WHAT THE EXERCISE ASKS: Search the records for the string "Fixpoint", then copy each line where it appears.

─── GIVEN RECORDS ───

(* ===== verification/GwRpc.v ===== *)
(** The gateway engine's promises on its management requests, for every engine its inputs can reach. *)
From Stdlib Require Import Strings.String.
From stdpp Require Import relations.
From S2P Require Import Prelude Bytes Str Proto Cobs Fingerprint Msg Frame RadioEnv Mgmt GwTopics GwState GwEngine GwHandle GwCommand GwDemo GwMqtt GwSteps GwTraffic.

#[local] Abbreviation St := (Engine * list Output)%type.

Section Run.
Context `{SC : Schemas} `{CB : Cobs} `{CC : ConsoleCodec} `{RC : RadioCodec} `{MC : MgmtCodec} `{JS : Json}.

(** The RPC an input asks, if any. *)
Definition asks (input : Input) (e : Engine) : list RpcRef :=
  match input with
  | Frontend (FRpc req) => [{| ref_id := rq_id req; ref_origin := FromFrontend |}]
  | MqttIn topic data retain =>
      match accepted topic data retain e with
      | Some (inl req) => [{| ref_id := rq_id req; ref_origin := FromMqtt |}]
      | _ => []
      end
  | _ => []
  end.
(** The RPCs that wait for a request's answer, and those an output list answers. *)
Definition waiting_rpcs (e : Engine) : list RpcRef := rpcs (pending_mgmt e).
Definition answered (out : list Output) : list RpcRef := omap answer_of out.
Definition times (r : RpcRef) (l : list RpcRef) : Z := Z.of_nat (count_occ RpcRef_eq_dec l r).

Inductive reachable : Engine -> Prop :=
| reach_start prefix port_name describe random : reachable (fst (start (randomize_shell_ids random (new prefix port_name describe))))
| reach_input e input : reachable e -> tick e + 1 < NEVER -> reachable (fst (handle input e)).
(** A run: the engine after the inputs, and all it put out. *)
Fixpoint run (l : list Input) (e : Engine) : St :=
  match l with
  | [] => (e, [])
  | i :: l => let '(e, out) := handle i e in let '(e, out') := run l e in (e, out ++ out')
  end.
(** The RPCs a run asks. *)
Fixpoint asks_in (l : list Input) (e : Engine) : list RpcRef :=
  match l with
  | [] => []
  | i :: l => asks i e ++ asks_in l (fst (handle i e))
  end.
Definition is_tick (i : Input) : bool := match i with Tick => true | _ => false end.
Definition ticks (l : list Input) : Z := zlen (List.filter is_tick l).
Definition wait_of (r : RpcRef) (e : Engine) : Z := wait_ticks r (tick e) (pending_mgmt e).
(** * ppTranslator: the slide transformation engine and its translation client

    A shallow embedding of [ppt_xml_translator.py] (class [PPTXMLTranslator])
    and [ollama_service/translate_service.py] (class [OllamaTranslator]),
    followed by the properties of the specification that concern them.

    Conventions of the embedding.

    - A Python [str] is a list of Unicode code points ([list N]); string
      literals are written [u "..."] and decoded from UTF-8.
    - An [xml.etree.ElementTree.Element] is a node of a tree that carries
      an identity [eid]: Python code holds references to elements and
      mutates them in place, so every mutation is an update of the node
      with a given identity in the current document.  Tags are written in
      prefix form (["a:p"] for [{drawingml}p], ["p:sp"] for
      [{presentationml}sp]).  The [tail] text of an element is not
      modelled: no function of the program reads it.
    - Python floats are binary64 numbers.  A float is modelled by the
      rational it denotes, and every operation of the program whose exact
      result need not be a float ([size / 100], [point_size * 100],
      [total_len / len(original_text)], [break_pos * ratio]) returns the
      exact result rounded to 53 significant bits, a tie going to the even
      neighbour ([Float.fl]).  Doubling, halving, comparison with the
      ladder and [round] are exact on floats and are computed on the
      rationals.  The exponent range is not modelled: it is left only by
      an integer of more than 300 digits, for which the program raises
      [OverflowError].
    - Diagnostic [print] calls are dropped.
    - The HTTP backend is a parameter: a transition on an abstract world
      that answers a prompt with a response text or fails. *)

From Stdlib Require Import ZArith NArith QArith Qround Qpower Lqa Lia List
  String Ascii Sorted.
From stdpp Require Import base gmap strings list.
Import ListNotations.
Open Scope Z_scope.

───

RESPONSE TO THE TASK:
Fixpoint run (l : list Input) (e : Engine) : St :=
Fixpoint asks_in (l : list Input) (e : Engine) : list RpcRef :=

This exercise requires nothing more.